I also like the approach you took with centralized data dictionary - it certainly is something the industry might need, I would wonder how it impacts change management though (especially in bigger companies).

Wishing you good luck!


Which bucket temporal.io and Azure Durable Functions that support `workflow as code` do fall into?


This is a very good point.

My current line of thinking is: A workflow is a workflow is a workflow. Titanoboa is built the way that pretty much everything it shuffles is data - and either it can be big (Airflow) or the steps can have side effects (iPaaS/Zapier).

The "no code" is achievable since adding more predefined steps is not that hard (there's not that many at the moment though) - see for instance https://github.com/mikub/titanoboa/wiki/Getting-Started-with... - you dont code, you just fill in properties, so it is very straightforward, pretty much like Zappier.

My aim in the iPaaS space is more at the enterprise level, where the predefined steps won't do anymore and you have to custom develop them anyway - so in that are I think Titanoboa shines since you really can rapidly prototype steps on the fly, a bit like Repl.it and Zapier together...

I agree that it might be good to pick one audience, at this stage I am just experimenting if somehow I can market to both and don't mess up and confuse both groups.


Keep converging and building.

I have been experimenting with combinations of huggin, camunda, airflow and others to try and achieve an integrated workflow/state/process management.

There exists a gap in the enterprise space between all these tools.. and it has been further exacerbated by the disruption introduced to many industries by covid. There is a real opportunity for small and medium businesses to be able to access tooling that is beyond what a base line Zap, etc can accomplish.

Would be happy to connect offline.


Thanks! Will reach out when the traffic subsides :) Or feel free to shoot me an email, my email address is on the web page.


There's also a problem with describing your product as "an alternative to". I don't know what Zapier and Airflow is, but now I want to find out, which pushes me towards the competition, rather than just explaining what your product does and have me view the competition as the alternative.


Hi HN peeps! I single-handedly built Titanoboa (a workflow automation for JVM) and now I am experimenting with hosting dockerized Titanoboa instances - so I built a free hosting service. If you want to play with Titanoboa in your browser without installing anything, give it a try.

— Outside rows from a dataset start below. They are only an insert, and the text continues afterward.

(* ===== verification/GoFiles.v ===== *)
(** * Directories, file names and decimal text

    What the engine uses of [os], [path/filepath], [strings] and [strconv] on file
    names: a flat directory maps names to contents, a name is a byte string without a
    path separator, and a missing file is the only failure. *)

From S2P Require Import Prelude GoBytes.

Abbreviation name := bytes.
Abbreviation files := (gmap name bytes).

(** ** Names *)

Definition HasSuffix (s suf : bytes) : bool := bool_decide (suf `suffix_of` s).
Definition HasPrefix (s pre : bytes) : bool := bool_decide (pre `prefix_of` s).
Definition TrimSuffix (s suf : bytes) : bytes := if HasSuffix s suf then take (length s - length suf) s else s.

(** ** Directories *)

(** A directory; [None] before it is made. *)
Definition dir : Type := option files.
Definition stat (d : dir) (n : name) : option bytes := d ≫= (.!! n).
Definition remove (d : dir) (n : name) : dir := delete n <$> d.
Definition create (d : dir) (n : name) (data : bytes) : dir := Some (<[n := data]> (default ∅ d)).
Definition rename (d : dir) (a b : name) : dir :=
  match stat d a with Some data => create (remove d a) b data | None => d end.

(** [os.ReadDir] lists the names in byte order. *)
Fixpoint bytes_leb (a b : bytes) : bool :=
  match a, b with
  | [], _ => true
  | _ :: _, [] => false
  | x :: a, y :: b => if x =? y then bytes_leb a b else x <? y
  end.
Definition name_le (a b : name) : Prop := bytes_leb a b = true.
#[export] Instance name_le_dec : RelDecision name_le.
Proof. intros a b. unfold name_le. apply _. Defined.
Definition ReadDir (d : files) : list name := merge_sort name_le (elements (dom d)).

(** ** Decimal numbers *)

(** [strconv.ParseUint(s, 10, 32)] *)
Fixpoint parseDigits (acc : Z) (s : bytes) : option Z :=
  match s with
  | [] => Some acc
  | c :: s =>
      if (48 <=? c) && (c <=? 57) then
        let acc := acc * 10 + (c - 48) in
        if acc <? 2 ^ 32 then parseDigits acc s else None
      else None
  end.
Definition ParseUint32 (s : bytes) : option Z := match s with [] => None | _ => parseDigits 0 s end.

(** Decimal digits of a number below [10 ^ fuel]. *)
Fixpoint decimal (fuel : nat) (n : Z) : bytes :=
  match fuel with
  | O => []
  | S fuel => if n <? 10 then [48 + n] else decimal fuel (n / 10) ++ [48 + n mod 10]
  end.
(** [%04d] of a 32-bit number *)
Definition pad4 (n : Z) : bytes := let d := decimal 10 n in replicate (4 - length d) 48 ++ d.

(** ** Lemmas *)

Lemma HasSuffix_iff s suf : HasSuffix s suf = true ↔ ∃ p, s = p ++ suf.
Proof. unfold HasSuffix. rewrite bool_decide_eq_true. done. Qed.

Lemma HasSuffix_app p suf : HasSuffix (p ++ suf) suf = true.
Proof. apply HasSuffix_iff. by exists p. Qed.

Lemma TrimSuffix_app p suf : TrimSuffix (p ++ suf) suf = p.
Proof. unfold TrimSuffix. rewrite HasSuffix_app, length_app. apply take_app_exact. lia. Qed.

Lemma last_tail (p s : bytes) (x : Z) : last s = Some x → last (p ++ s) = Some x.
Proof.
  intros H. destruct s as [|y s _] using rev_ind; [done|]. rewrite last_snoc in H. by rewrite app_assoc, last_snoc.
Qed.
Lemma suffix_inj (p q suf : bytes) : p ++ suf = q ++ suf → p = q.
Proof. apply app_inv_tail. Qed.

Lemma elem_of_ReadDir fs n : n ∈ ReadDir fs ↔ is_Some (fs !! n).
Proof. unfold ReadDir. rewrite merge_sort_Permutation, elem_of_elements. apply elem_of_dom. Qed.

Lemma NoDup_ReadDir fs : NoDup (ReadDir fs).
Proof. unfold ReadDir. rewrite merge_sort_Permutation. apply NoDup_elements. Qed.

Lemma stat_create d n data m : stat (create d n data) m = if decide (n = m) then Some data else stat d m.
Proof.
  unfold stat, create. cbn [mbind option_bind]. rewrite lookup_insert. case_decide; [done|]. by destruct d.
Qed.
Lemma stat_remove d n m : stat (remove d n) m = if decide (n = m) then None else stat d m.
Proof.
  unfold stat, remove. destruct d as [fs|]; cbn; [|by case_decide]. rewrite lookup_delete. done.
Qed.
Lemma stat_rename d a b m : stat (rename d a b) m =
  match stat d a with
  | None => stat d m
  | Some data => if decide (b = m) then Some data else if decide (a = m) then None else stat d m
  end.
Proof. unfold rename. destruct (stat d a) as [data|]; [|done]. by rewrite stat_create, stat_remove. Qed.
Lemma stat_default d m : stat (Some (default ∅ d)) m = stat d m.
Proof. destruct d; [done|]. unfold stat. cbn. apply lookup_empty. Qed.

Lemma parseDigits_app a s t : parseDigits a (s ++ t) = parseDigits a s ≫= λ v, parseDigits v t.
Proof.
  revert a. induction s as [|c s IH]; intros a; [done|]. cbn [app parseDigits].
  destruct (_ && _); [|done]. destruct (_ <? _); [apply IH|done].
Qed.

Lemma parseDigits_digit a d : 0 ≤ d < 10 → a * 10 + d < 2 ^ 32 → parseDigits a [48 + d] = Some (a * 10 + d).
Proof.
  intros. cbn [parseDigits]. replace (48 + d - 48) with d by lia.
  rewrite (proj2 (Z.leb_le 48 _)), (proj2 (Z.leb_le _ 57)), (proj2 (Z.ltb_lt _ _)) by lia. done.
Qed.

Lemma parse_decimal fuel n : 0 ≤ n < 10 ^ Z.of_nat fuel → n < 2 ^ 32 → parseDigits 0 (decimal fuel n) = Some n.
Proof.
  revert n. induction fuel as [|fuel IH]; intros n Hn Hs; [cbn in Hn; cbn; f_equal; lia|]. cbn [decimal].
  destruct (n <? 10) eqn:H1; zbool; [rewrite parseDigits_digit by lia; f_equal; lia|].
  rewrite Nat2Z.inj_succ, Z.pow_succ_r in Hn by lia. pose proof (Z_div_mod_eq_full n 10). pose proof (Z.mod_pos_bound n 10).
  rewrite parseDigits_app, IH by (try apply Z.div_lt_upper_bound; try split; try apply Z.div_pos; lia). cbn [mbind option_bind].
  rewrite parseDigits_digit by lia. f_equal. lia.
Qed.

Lemma parse_zeros k s : parseDigits 0 (replicate k 48 ++ s) = parseDigits 0 s.
Proof. induction k as [|k IH]; [done|]. exact IH. Qed.

Lemma decimal_nonempty n : decimal 10 n ≠ [].
Proof. change 10%nat with (S 9). cbn [decimal]. destruct (n <? 10); [done|]. by intros [_ ?]%app_nil. Qed.

Lemma ParseUint32_pad4 n : is_u32 n → ParseUint32 (pad4 n) = Some n.
Proof.
  intros Hn. unfold is_u32 in Hn. unfold ParseUint32. destruct (pad4 n) eqn:He.
  - unfold pad4 in He. apply app_nil in He as [_ He]. by destruct (decimal_nonempty n).
  - rewrite <- He. unfold pad4. rewrite parse_zeros. apply parse_decimal; [|lia]. change (10 ^ Z.of_nat 10) with 10000000000. lia.
Qed.

Lemma parseDigits_range s a n : 0 ≤ a → parseDigits a s = Some n → s = [] ∧ n = a ∨ is_u32 n.
Proof.
  revert a. induction s as [|c s IH]; intros a Ha; cbn [parseDigits]; [intros [= ->]; by left|].
  destruct (_ && _) eqn:Hc; [|done]. zbool. destruct (_ <? _) eqn:Hl; [|done]. zbool. intros Hs.
  right. apply IH in Hs as [[_ ->]|Hs]; [unfold is_u32; lia|done|lia].
Qed.
Lemma ParseUint32_range s n : ParseUint32 s = Some n → is_u32 n.
Proof. unfold ParseUint32. destruct s; [done|]. intros [[? _]|?]%parseDigits_range; [done|done|lia]. Qed.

Feel free to check out Titanoboa on Github: https://github.com/mikub/titanoboa

Also: This is an early beta so please do let me know if something breaks or you spot a bug. Atm I have load-balancers set up only on West coast and in Europe, so apologies to folks from down under & similar locations, let me know if it's too laggy :)


Why do you describe it as "automation for JVM" instead of "automation that runs on JVM"?

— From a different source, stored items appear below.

(* ===== verification/Machine.v ===== *)
(** * core/disklayout/machine.go: machine manifests on disk

    A machine manifest is saved under a temporary name and renamed, in an envelope that
    carries the checksum of its body; loading checks the envelope, the checksum and the
    manifest.  [encoding/json] is a parameter: what it makes of a manifest and of an
    envelope, and what it reads from bytes. *)

From S2P Require Import Prelude GoBytes Hashes DiskLayout Mbr GoFiles.

(** The time is in nanoseconds. *)
Record MachineManifest := mkMachine {
  mm_Version : Z; mm_MachineID : string; mm_Hostname : string; mm_OS : string; mm_CreatedAt : Z; mm_Disks : list DiskCapture }.
Definition machineManifestVersion : Z := 1.
Definition versioned (m : MachineManifest) : MachineManifest :=
  mkMachine machineManifestVersion (mm_MachineID m) (mm_Hostname m) (mm_OS m) (mm_CreatedAt m) (mm_Disks m).

Class MachineJSON := {
  marshalMachine : MachineManifest → bytes; unmarshalMachine : bytes → option MachineManifest;
  marshalEnvelope : bytes → Z → bytes; unmarshalEnvelope : bytes → option (bytes * Z) }.

Inductive machine_load_err := MlNoFile | MlEnvelope | MlCRC | MlBody | MlInvalid (e : machine_err).

(** [.machine.json] and [.tmp-] *)
Definition sMachine : bytes := [46; 109; 97; 99; 104; 105; 110; 101; 46; 106; 115; 111; 110].
Definition sTmp : bytes := [46; 116; 109; 112; 45].
Definition MachineManifestPath (snapshotID : bytes) : name := snapshotID ++ sMachine.

Section machine.
Context {MJ : MachineJSON}.

Definition machineValid (m : MachineManifest) : result machine_load_err unit :=
  match validate (mm_Disks m) with Ok u => Ok u | Err e => Err (MlInvalid e) end.

Definition MarshalMachineManifest (m : MachineManifest) : result machine_load_err bytes :=
  let m := versioned m in
  let! _ := machineValid m in
  let body := marshalMachine m in Ok (marshalEnvelope body (ChecksumIEEE body)).

Definition UnmarshalMachineManifest (data : bytes) : result machine_load_err MachineManifest :=
  let! env := of_option MlEnvelope (unmarshalEnvelope data) in
  if negb (ChecksumIEEE env.1 =? env.2) then Err MlCRC
  else
    let! m := of_option MlBody (unmarshalMachine env.1) in
    let! _ := machineValid m in Ok m.

(** [random] is what [os.CreateTemp] puts in place of the star. *)
Definition SaveMachineManifest (d : dir) (random snapshotID : bytes) (m : MachineManifest) : result machine_load_err dir :=
  let! data := MarshalMachineManifest m in
  let path := MachineManifestPath snapshotID in
  let tmp := path ++ sTmp ++ random in
  Ok (rename (create d tmp data) tmp path).

Definition LoadMachineManifest (d : dir) (snapshotID : bytes) : result machine_load_err MachineManifest :=
  let! data := of_option MlNoFile (stat d (MachineManifestPath snapshotID)) in UnmarshalMachineManifest data.

Definition ListMachineManifests (d : dir) : list bytes :=
  (λ n, take (length n - length sMachine) n) <$> filter (λ n, HasSuffix n sMachine = true) (ReadDir (default ∅ d)).

(** ** Properties *)

Lemma elem_of_ListMachineManifests d id : id ∈ ListMachineManifests d ↔ is_Some (stat d (MachineManifestPath id)).
Proof.
  unfold ListMachineManifests, MachineManifestPath. rewrite list_elem_of_fmap. split.
  - intros (n & -> & [Hs Hn]%list_elem_of_filter). apply elem_of_ReadDir in Hn. apply bool_decide_eq_true_1 in Hs as [k ->].
    rewrite length_app, Nat.add_sub, take_app_length. by destruct d.
  - intros Hs. exists (id ++ sMachine). rewrite length_app, Nat.add_sub, take_app_length. split; [done|]. apply list_elem_of_filter.
    split; [apply bool_decide_eq_true_2; by exists id|]. apply elem_of_ReadDir. destruct d; [done|by destruct Hs].
Qed.

(** What a save leaves under every name: the manifest's file, and nothing under the temporary name. *)
Lemma SaveMachineManifest_stat d random id m d' : SaveMachineManifest d random id m = Ok d' → ∃ data, MarshalMachineManifest m = Ok data ∧
  ∀ n, stat d' n = if decide (n = MachineManifestPath id) then Some data
                   else if decide (n = MachineManifestPath id ++ sTmp ++ random) then None else stat d n.
Proof.
  unfold SaveMachineManifest. intros (data & Hm & [= <-])%rbind_Ok_inv. exists data. split; [done|]. intros n.
  set (path := MachineManifestPath id). set (tmp := path ++ sTmp ++ random).
  change (rename _ _ _) with (rename (create d tmp data) tmp path). unfold rename.
  assert (Hs : stat (create d tmp data) tmp = Some data) by (cbn; by rewrite lookup_insert_eq). rewrite Hs. cbn.
  case_decide as H1; [subst n; by rewrite lookup_insert_eq|]. rewrite lookup_insert_ne by done. case_decide as H2; [subst n; by rewrite lookup_delete_eq|].
  rewrite lookup_delete_ne, lookup_insert_ne by done. by destruct d.
Qed.

(** A machine manifest that was saved loads back as saved, with the format's version, and is
    listed; one that does not validate is never written, and whatever loads validates.  Other
    snapshots load as before. *)
Theorem machine_save_load d random id m d' : SaveMachineManifest d random id m = Ok d' →
  unmarshalMachine (marshalMachine (versioned m)) = Some (versioned m) →
  unmarshalEnvelope (marshalEnvelope (marshalMachine (versioned m)) (ChecksumIEEE (marshalMachine (versioned m)))) =
    Some (marshalMachine (versioned m), ChecksumIEEE (marshalMachine (versioned m))) →
  LoadMachineManifest d' id = Ok (versioned m) ∧ id ∈ ListMachineManifests d' ∧ Forall capture_ok (mm_Disks m) ∧
  ∀ other, MachineManifestPath other ≠ MachineManifestPath id ++ sTmp ++ random → other ≠ id →
    LoadMachineManifest d' other = LoadMachineManifest d other ∧ (other ∈ ListMachineManifests d' ↔ other ∈ ListMachineManifests d).
Proof.
  intros (data & Hm & Hstat)%SaveMachineManifest_stat Hj He. unfold MarshalMachineManifest in Hm. apply rbind_Ok_inv in Hm as ([] & Hv & [= <-]).
  assert (Hval : validate (mm_Disks m) = Ok tt). { unfold machineValid in Hv. cbn in Hv. by destruct (validate (mm_Disks m)) as [[]|]. }
  split_and!.
  - unfold LoadMachineManifest. rewrite Hstat, decide_True by done. cbn [of_option rbind]. unfold UnmarshalMachineManifest. rewrite He. cbn [of_option rbind fst snd].
    rewrite Z.eqb_refl. cbn [negb]. rewrite Hj. cbn [of_option rbind]. by rewrite Hv.
  - apply elem_of_ListMachineManifests. rewrite Hstat, decide_True by done. done.
  - by apply machine_validate_iff in Hval as [_ Hc].
  - intros other Hne1 Hne2. assert (Hs : stat d' (MachineManifestPath other) = stat d (MachineManifestPath other)).
    { rewrite Hstat, !decide_False; [done|done|]. unfold MachineManifestPath. intros Heq%app_inj_2; [|done]. by destruct Heq. }
    split; [unfold LoadMachineManifest; by rewrite Hs|]. by rewrite !elem_of_ListMachineManifests, Hs.
Qed.
End machine.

Good point, not a native speaker so I thought this would roughly mean the same.

The main message I wanted to convey was that this runs on JVM and multiple JVM languages (java and clojure) could be used.


Wow, this has blown up a bit, so I have added few more servers (now two servers on the West coast and two in Europe), but ultimately I think there is a limit cap of 100 Titanoboa instances in each geography in parallel.

So if we break that level please don't be mad if you don't get your instance :)

Instead give me a star on github and come back later :)

Cheers Miro


Ok, I have just reached 100 concurrent containers in Europe, which is max at this stage and I don't think I can change the aws limit on the fly (will check though) so I might start killing the oldest instances.

Apologies for inconvenience folks, but I am sure people rarely play with each instance for the whole 3 hours anyway at this stage.

Honestly did not expect this kind of "public beta" rollout, still surprised how well the service holds so far under the load.


Approaching 100 containers cap in US, so if something does not work, dont be mad :)


If anybody's curious about this "public beta hosting - HN bear hug" performance load test:

I just (sequentially) restarted all 4 servers behind my 2 load balancers - seems that by reaching 100 containers in each geography the provisioning threads may have died after many (unsuccessful) retries, so need to restart the thread pools.

That is one more error I need to handle (or increasing my limit in AWS).


Heya - just a note that I build these kinds of PaaS platforms for a living - if you need a hand building a super-massive cluster for lots of users, let me know!


Wishing you success, fellow Miro.


First impression: rename it now while the cost is low. The name is unwieldy.


Ti-ta-no-bo-a

5 syllables.

Agreed that this is unwieldy to say in normal speech.


I mostly considered naming to be a distraction from getting the real work done.

I also am probably not good with names as my other alternative was Megalodon (4 syllables) - I just wanted to have some megafauna name.

Happy to hear what you folks would suggest :)


Gdoc form for suggestions. 1 mail to all users (small enticement, reward for winner, pro account for life or something else really nice). Remove any lewd suggestions. Then pick one you love, or if you can't choose a poll.


Titano is nice, but may have some trademark issues. Tanobo is easy to say, if a bit generic. Just playing with syllables.


"Dinornis" or "Moa" in maori.


If you're going with the former, you might as well spell it "deinornis", it looks cooler and is more correct.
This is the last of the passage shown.